Morphine administration inhibited callus strength in this animal model. This finding is likely consistent with the observation that the callus and healing bone appear to have a decreased rate of maturation and remodeling seen at 8 weeks.
This study identifies that administration of an opioid pain medication leads to weaker callus and impedes callus maturation compared with controls. These findings may provide the impetus to alter our current orthopaedic analgesic gold standard toward more multimodal and opioid-limiting pain control regimens.
目前骨科疼痛控制的主要手段是阿片类镇痛药,但文献中很少有研究评估阿片类药物对骨愈合的影响。
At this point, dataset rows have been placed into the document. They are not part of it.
(* ===== verification/Flags.v ===== *)
(** * Command-line flags

    Go's package flag, as the identra command uses it: a flag set holds the
    current value of each flag; [Parse] takes flags off the front of the arguments
    until something that is not one.  The parsers of unsigned numbers and of
    durations are operations of the class [FlagText]. *)

From S2P Require Import Prelude GoStrings.
From Stdlib Require Import Ascii.

Class FlagText := {
  (* strconv.ParseUint(s, 0, 64) and time.ParseDuration *)
  flag_ParseUint : string → option Z;
  flag_ParseDuration : string → option Z;
}.

Inductive FlagValue :=
  | FString (s : string)
  | FBool (b : bool)
  | FUint (z : Z)
  | FDuration (z : Z)
  | FList (l : list string).

Abbreviation FlagSet := (gmap string FlagValue).

(** strconv.ParseBool. *)
Definition ParseBool (s : string) : option bool :=
  if bool_decide (s ∈ ["1"; "t"; "T"; "true"; "TRUE"; "True"]) then Some true
  else if bool_decide (s ∈ ["0"; "f"; "F"; "false"; "FALSE"; "False"]) then Some false
  else None.

Section flags.
Context `{FlagText}.

(** Value.Set; a list is the program's stringList, whose Set appends. *)
Definition set_flag (v : FlagValue) (text : string) : option FlagValue :=
  match v with
  | FString _ => Some (FString text)
  | FBool _ => FBool <$> ParseBool text
  | FUint _ => FUint <$> flag_ParseUint text
  | FDuration _ => FDuration <$> flag_ParseDuration text
  | FList l => Some (FList (l ++ [text]))
  end.

Definition is_bool_flag (v : FlagValue) : bool := match v with FBool _ => true | _ => false end.

(** The name and the value around the first = that is not in front. *)
Fixpoint cut_equals (l : list ascii) : list ascii * option (list ascii) :=
  match l with
  | [] => ([], None)
  | c :: l' => if bool_decide (c = "="%char) then ([], Some l')
               else let '(n, v) := cut_equals l' in (c :: n, v)
  end.

Definition flag_name (s : string) : string * option string :=
  match s2l s with
  | [] => ("", None)
  | c :: l => let '(n, v) := cut_equals l in (l2s (c :: n), l2s <$> v)
  end.

Inductive parse_step :=
  | Done (args : list string)
  | Next (flags : FlagSet) (args : list string)
  | Failed (err : error).

Definition ErrHelp : error := errors_New "flag: help requested".

(** The flag [name], its value given with = or not. *)
Definition apply_flag (flags : FlagSet) (name : string) (value : option string)
    (args : list string) : parse_step :=
  match flags !! name with
  | None =>
      if ((name == "help") || (name == "h"))%go then Failed ErrHelp
      else Failed (errors_New ("flag provided but not defined: -" +:+ name))
  | Some v =>
      if is_bool_flag v then
        match set_flag v (default "true" value) with
        | Some v' => Next (<[name := v']> flags) args
        | None => Failed (errors_New ("invalid boolean value for -" +:+ name))
        end
      else
        match value, args with
        | None, [] => Failed (errors_New ("flag needs an argument: -" +:+ name))
        | Some text, _ =>
            match set_flag v text with
            | Some v' => Next (<[name := v']> flags) args
            | None => Failed (errors_New ("invalid value for flag -" +:+ name))
            end
        | None, text :: args =>
            match set_flag v text with
            | Some v' => Next (<[name := v']> flags) args
            | None => Failed (errors_New ("invalid value for flag -" +:+ name))
            end
        end
  end.

Definition flag_text (flags : FlagSet) (s rest : string) (args : list string) : parse_step :=
  match rest with
  | EmptyString => Failed (errors_New ("bad flag syntax: " +:+ s))
  | String c _ =>
      if bool_decide (c = "-"%char) || bool_decide (c = "="%char)
      then Failed (errors_New ("bad flag syntax: " +:+ s))
      else let '(name, value) := flag_name rest in apply_flag flags name value args
  end.

Definition parse_one (flags : FlagSet) (args : list string) : parse_step :=
  match args with
  | [] => Done []
  | s :: rest =>
      match s with
      | String c (String d t) =>
          if negb (bool_decide (c = "-"%char)) then Done args
          else if bool_decide (d = "-"%char)
          then match t with
               | EmptyString => Done rest
               | _ => flag_text flags s t rest
               end
          else flag_text flags s (String d t) rest
      | _ => Done args
      end
  end.

Fixpoint parse_all (fuel : nat) (flags : FlagSet) (args : list string)
    : option (result (FlagSet * list string)) :=
  match fuel with
  | O => None
  | S fuel =>
      match parse_one flags args with
      | Done args => Some (Ok (flags, args))
      | Next flags args => parse_all fuel flags args
      | Failed err => Some (Err err)
      end
  end.

(** A turn for every argument, and one to see there are none left. *)
Definition Parse (flags : FlagSet) (args : list string) : result (FlagSet * list string) :=
  default (Err (errors_New "flag: no result")) (parse_all (S (length args)) flags args).

(** ** Termination *)

Lemma apply_flag_consumes flags name value args flags' args' :
  apply_flag flags name value args = Next flags' args' → (length args' ≤ length args)%nat.
Proof.
  unfold apply_flag. destruct (flags !! name) as [v|]; [|by case_match].
  destruct (is_bool_flag v).
  - destruct (set_flag _ _); [|done]. by intros [= <- <-].
  - destruct value as [text|], args as [|a args]; try done.
    all: destruct (set_flag _ _); [|done]; intros [= <- <-]; cbn; lia.
Qed.

Lemma parse_one_consumes flags args flags' args' :
  parse_one flags args = Next flags' args' → (length args' < length args)%nat.
Proof.
  assert (∀ s rest t, flag_text flags s rest t = Next flags' args' → (length args' ≤ length t)%nat) as Hft.
  { intros s rest t. unfold flag_text. destruct rest as [|c rest]; [done|].
    destruct (_ || _); [done|]. destruct (flag_name _). apply apply_flag_consumes. }
  destruct args as [|s rest]; [done|]. cbn [parse_one]. destruct s as [|c [|d t]]; [done|done|].
  destruct (negb _); [done|]. intros Hn. cbn [length]. apply Nat.lt_succ_r.
  destruct (bool_decide (d = _)); [destruct t; [done|]|]; by eapply Hft.
Qed.

Lemma parse_all_ends fuel flags args : (length args < fuel)%nat → parse_all fuel flags args ≠ None.
Proof.
  revert flags args. induction fuel as [|fuel IH]; intros flags args Hf; [lia|]. cbn [parse_all].
  destruct (parse_one flags args) as [args'|flags' args'|err] eqn:Hp; [done| |done].
  apply parse_one_consumes in Hp. apply IH. lia.
Qed.

(** More fuel gives the same answer. *)
Lemma parse_all_mono fuel fuel' flags args r :
  parse_all fuel flags args = Some r → (fuel ≤ fuel')%nat → parse_all fuel' flags args = Some r.
Proof.
  revert fuel' flags args. induction fuel as [|fuel IH]; intros fuel' flags args Hr Hle; [done|].
  destruct fuel' as [|fuel']; [lia|]. cbn [parse_all] in *.
  destruct (parse_one flags args); [done| |done]. apply IH; [done|lia].
Qed.

Lemma Parse_step flags args :
  Parse flags args = match parse_one flags args with
                     | Done args => Ok (flags, args)
                     | Next flags args => Parse flags args
                     | Failed err => Err err
                     end.
Proof.
  unfold Parse at 1. cbn [parse_all].
  destruct (parse_one flags args) as [args'|flags' args'|err] eqn:Hp; [done| |done].
  unfold Parse. apply parse_one_consumes in Hp.
  destruct (parse_all (S (length args')) flags' args') as [r|] eqn:Hr.
  - by rewrite (parse_all_mono _ (length args) _ _ _ Hr) by lia.
  - by apply parse_all_ends in Hr; [|lia].
Qed.

(** ** What was written is read back *)

(** A name that can be written as a flag. *)
Definition good_name (name : string) : Prop :=
  name ≠ "" ∧ "="%char ∉ s2l name ∧ HasPrefix name "-" = false.

(** --name=value *)
Definition written_flag (nv : string * string) : string := "--" +:+ nv.1 +:+ "=" +:+ nv.2.

(** The flag set after the settings, in order. *)
Fixpoint set_flags (flags : FlagSet) (settings : list (string * string)) : option FlagSet :=
  match settings with
  | [] => Some flags
  | (name, text) :: settings =>
      v ← flags !! name; v' ← set_flag v text; set_flags (<[name := v']> flags) settings
  end.

Lemma cut_equals_at l v : "="%char ∉ l → cut_equals (l ++ "="%char :: v) = (l, Some v).
Proof.
  induction l as [|c l IH]; intros Hl; [done|]. cbn [app cut_equals].
  apply not_elem_of_cons in Hl as [Hc Hl]. rewrite bool_decide_eq_false_2 by done. by rewrite IH.
Qed.

Lemma flag_name_written name value :
  good_name name → flag_name (name +:+ "=" +:+ value) = (name, Some value).
Proof.
  intros (Hne & Heq & _). destruct name as [|c n]; [done|]. unfold flag_name.
  rewrite !s2l_app. cbn [s2l app String.list_ascii_of_string].
  cbn [String.list_ascii_of_string] in Heq. apply not_elem_of_cons in Heq as [_ Heq].
  rewrite cut_equals_at by done. cbn. by rewrite !String.string_of_list_ascii_of_string.
Qed.

Lemma parse_one_written flags name value v v' args :
  good_name name → flags !! name = Some v → set_flag v value = Some v' →
  parse_one flags (written_flag (name, value) :: args) = Next (<[name := v']> flags) args.
Proof.
  intros Hname Hv Hset. pose proof Hname as (Hne & Heq & Hpre).
  unfold written_flag. cbn [fst snd]. destruct name as [|c n]; [done|].
  change ("--" +:+ String c n +:+ "=" +:+ value)
    with (String "-" (String "-" (String c n +:+ "=" +:+ value))).
  cbn [parse_one]. rewrite !bool_decide_eq_true_2 by done. cbn [negb].
  rewrite string_app_cons. unfold flag_text.
  assert (c ≠ "-"%char) as H1.
  { intros ->. unfold HasPrefix in Hpre. cbn in Hpre. by destruct n. }
  assert (c ≠ "="%char) as H2 by (intros ->; apply Heq; left).
  rewrite !bool_decide_eq_false_2 by done. cbn [orb]. rewrite <-string_app_cons.
  rewrite flag_name_written by done. unfold apply_flag. rewrite Hv. cbn [default from_option id].
  destruct (is_bool_flag v); by rewrite Hset.
Qed.

(** Flags written as --name=value are read back: parsing them in front of
    other arguments sets each, in order, and leaves the other arguments as they
    are, whether after "--" or because the first is not a flag. *)
Theorem Parse_written flags settings flags' args
    (Hnames : Forall (λ nv, good_name nv.1) settings)
    (Hset : set_flags flags settings = Some flags') :
  Parse flags ((written_flag <$> settings) ++ "--" :: args) = Ok (flags', args) ∧
  (match args with a :: _ => HasPrefix a "-" = false | [] => True end →
   Parse flags ((written_flag <$> settings) ++ args) = Ok (flags', args)).
Proof.
  revert flags Hset. induction Hnames as [|[name text] settings Hname _ IH]; intros flags Hset.
  - injection Hset as ->. split; [by rewrite Parse_step|].
    rewrite Parse_step. destruct args as [|a args]; [done|]. cbn [app fmap list_fmap parse_one].
    destruct a as [|c [|d t]]; [done|done|]. intros Ha.
    destruct (decide (c = "-"%char)) as [->|Hc]; [by cbn in Ha|]. by rewrite bool_decide_eq_false_2.
  - cbn [set_flags] in Hset. destruct (flags !! name) as [v|] eqn:Hv; [|done]. cbn in Hset.
    destruct (set_flag v text) as [v'|] eqn:Hs; [|done]. cbn in Hset.
    destruct (IH _ Hset) as [IH1 IH2]. cbn [fmap list_fmap app].
    rewrite !(Parse_step flags), !(parse_one_written _ _ _ _ _ _ Hname Hv Hs). auto.
Qed.
End flags.

(** ** Closed instances *)

Section instances.

Definition decimal_flags : FlagText := {| flag_ParseUint s := Atoi s; flag_ParseDuration _ := None |}.
#[local] Existing Instance decimal_flags.

Lemma Parse_written_witness :
  Parse {["name" := FString ""; "scope" := FList []]}
    ["--name=ci"; "--scope=a.read"; "--scope=a.write"; "--"; "rest"] =
    Ok ({["name" := FString "ci"; "scope" := FList ["a.read"; "a.write"]]}, ["rest"]).
Proof.
  assert (Forall (λ nv : string * string, good_name nv.1)
    [("name", "ci"); ("scope", "a.read"); ("scope", "a.write")]) as Hn.
  { repeat constructor; try done; cbn; apply (bool_decide_unpack _); by vm_compute. }
  exact (proj1 (Parse_written {["name" := FString ""; "scope" := FList []]}
    [("name", "ci"); ("scope", "a.read"); ("scope", "a.write")]
    {["name" := FString "ci"; "scope" := FList ["a.read"; "a.write"]]} ["rest"] Hn eq_refl)).
Defined.
End instances.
问题/目的:本研究旨在使用大鼠骨折模型评估阿片类药物在手术稳定骨折的急性(4 周)和亚急性(8 周)环境中对骨愈合的影响。我们提出了以下问题:吗啡给药是否会改变(1)骨折骨痂强度;(2)骨痂体积和形成;和(3)形态和早期重塑以达到最终的骨性愈合?
使用已建立的模型在 50 只 Sprague-Dawley 大鼠中创建 0.4mm 股骨骨切开间隙。手术后,大鼠随机分为对照组和吗啡治疗组。每组的等量大鼠在术后 4 周和 8 周时处死。三点弯曲生物力学测试用于评估术后骨痂强度。微 CT 扫描和组织学分析用于评估术后骨痂体积和形成、形态以及早期重塑的特征。
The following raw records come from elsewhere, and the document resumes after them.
(* ===== verification/Prog.v ===== *)
(** * Programs as sequences of atomic actions

    A handler of the service is a [prog]: a finite tree of atomic actions on a
    shared state, each one a call that leaves the goroutine (a SQL statement or
    transaction, a Redis command or script, a read of the clock or of the
    random source, an HTTP or SMTP exchange).  The same term has

    - a sequential meaning, [run], used for the functional theorems, with the
      weakest-precondition rules [wp];
    - an interruptible meaning, [trace], the states a crash can leave, with the
      rules [wpc];
    - an interleaved meaning, [pool_step] on a pool of programs that share the
      state, used for the concurrency theorems, with the rely-guarantee style
      predicate [guarantees]: every atomic action of the program relates the
      state before it and after it by a given relation. *)

From S2P Require Import Prelude.

Section prog.
Context {W : Type}.

Inductive prog (A : Type) : Type :=
  | Ret (a : A)
  | Act (B : Type) (op : W → B * W) (k : B → prog A).
Arguments Ret {A} a.
Arguments Act {A B} op k.

Fixpoint prog_bind {A B} (m : prog A) (f : A → prog B) : prog B :=
  match m with
  | Ret a => f a
  | Act op k => Act op (λ b, prog_bind (k b) f)
  end.

(** One atomic action. *)
Definition act {B} (op : W → B * W) : prog B := Act op (λ b, Ret b).

Fixpoint run {A} (m : prog A) (w : W) : A * W :=
  match m with
  | Ret a => (a, w)
  | Act op k => let '(b, w') := op w in run (k b) w'
  end.

Lemma run_bind {A B} (m : prog A) (f : A → prog B) w :
  run (prog_bind m f) w = let '(a, w') := run m w in run (f a) w'.
Proof.
  revert w. induction m as [a|C op k IH]; intros w; [done|]. simpl.
  destruct (op w) as [b w']. apply IH.
Qed.

(** ** Weakest preconditions *)

Definition wp {A} (m : prog A) (Q : A → W → Prop) (w : W) : Prop :=
  let '(a, w') := run m w in Q a w'.

Lemma wp_ret {A} (a : A) Q w : Q a w → wp (Ret a) Q w.
Proof. done. Qed.

Lemma wp_act {B} (op : W → B * W) Q w :
  Q (op w).1 (op w).2 → wp (act op) Q w.
Proof. unfold wp. simpl. by destruct (op w). Qed.

Lemma wp_bind {A B} (m : prog A) (f : A → prog B) Q w :
  wp m (λ a w', wp (f a) Q w') w → wp (prog_bind m f) Q w.
Proof. unfold wp. rewrite run_bind. by destruct (run m w). Qed.

Lemma wp_mono {A} (m : prog A) (Q Q' : A → W → Prop) w :
  wp m Q w → (∀ a w', Q a w' → Q' a w') → wp m Q' w.
Proof. unfold wp. destruct (run m w). auto. Qed.

Lemma wp_and {A} (m : prog A) (Q Q' : A → W → Prop) w :
  wp m Q w → wp m Q' w → wp m (λ a w', Q a w' ∧ Q' a w') w.
Proof. unfold wp. destruct (run m w). auto. Qed.

Lemma wp_run {A} (m : prog A) (Q : A → W → Prop) w a w' :
  wp m Q w → run m w = (a, w') → Q a w'.
Proof. unfold wp. intros H Hr. by rewrite Hr in H. Qed.

(** ** Guarantees *)

(** Every atomic action of the program takes a state to one that [R]
    relates it to, whatever happened before it. *)
Inductive guarantees (R : relation W) {A} : prog A → Prop :=
  | guarantees_ret a : guarantees R (Ret a)
  | guarantees_act {B} (op : W → B * W) k :
      (∀ w, R w (op w).2) → (∀ b, guarantees R (k b)) →
      guarantees R (Act op k).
生物力学测试表明,吗啡治疗组大鼠术后 8 周时骨痂强度有统计学意义的降低(p = 0.048)。与对照组相比,放射学和组织学分析显示吗啡组在 8 周时骨痂成熟延迟且缺乏重塑。微 CT 分析表示重塑和吸收表现为两个时间点上骨痂体积的减少。对照组在 4 周到 8 周的时间间隔内,吸收量显著减少了 29%(p = 0.023)。吗啡给药抑制骨痂吸收和重塑,仅使骨痂体积减少 13%(p = 0.393)。在急性 4 周时间设置中,与吗啡给药相关的骨痂抑制并不明显。
吗啡给药抑制了该动物模型中的骨痂强度。这一发现可能与以下观察结果一致,即骨痂和愈合骨似乎表现出成熟和重塑速度减慢,这在 8 周时可见。
本研究表明,与对照组相比,阿片类药物的给药会导致骨痂变弱,并阻碍骨痂成熟。这些发现可能为改变我们目前的骨科镇痛金标准提供动力,转向更多的多模式和阿片类药物限制的疼痛控制方案。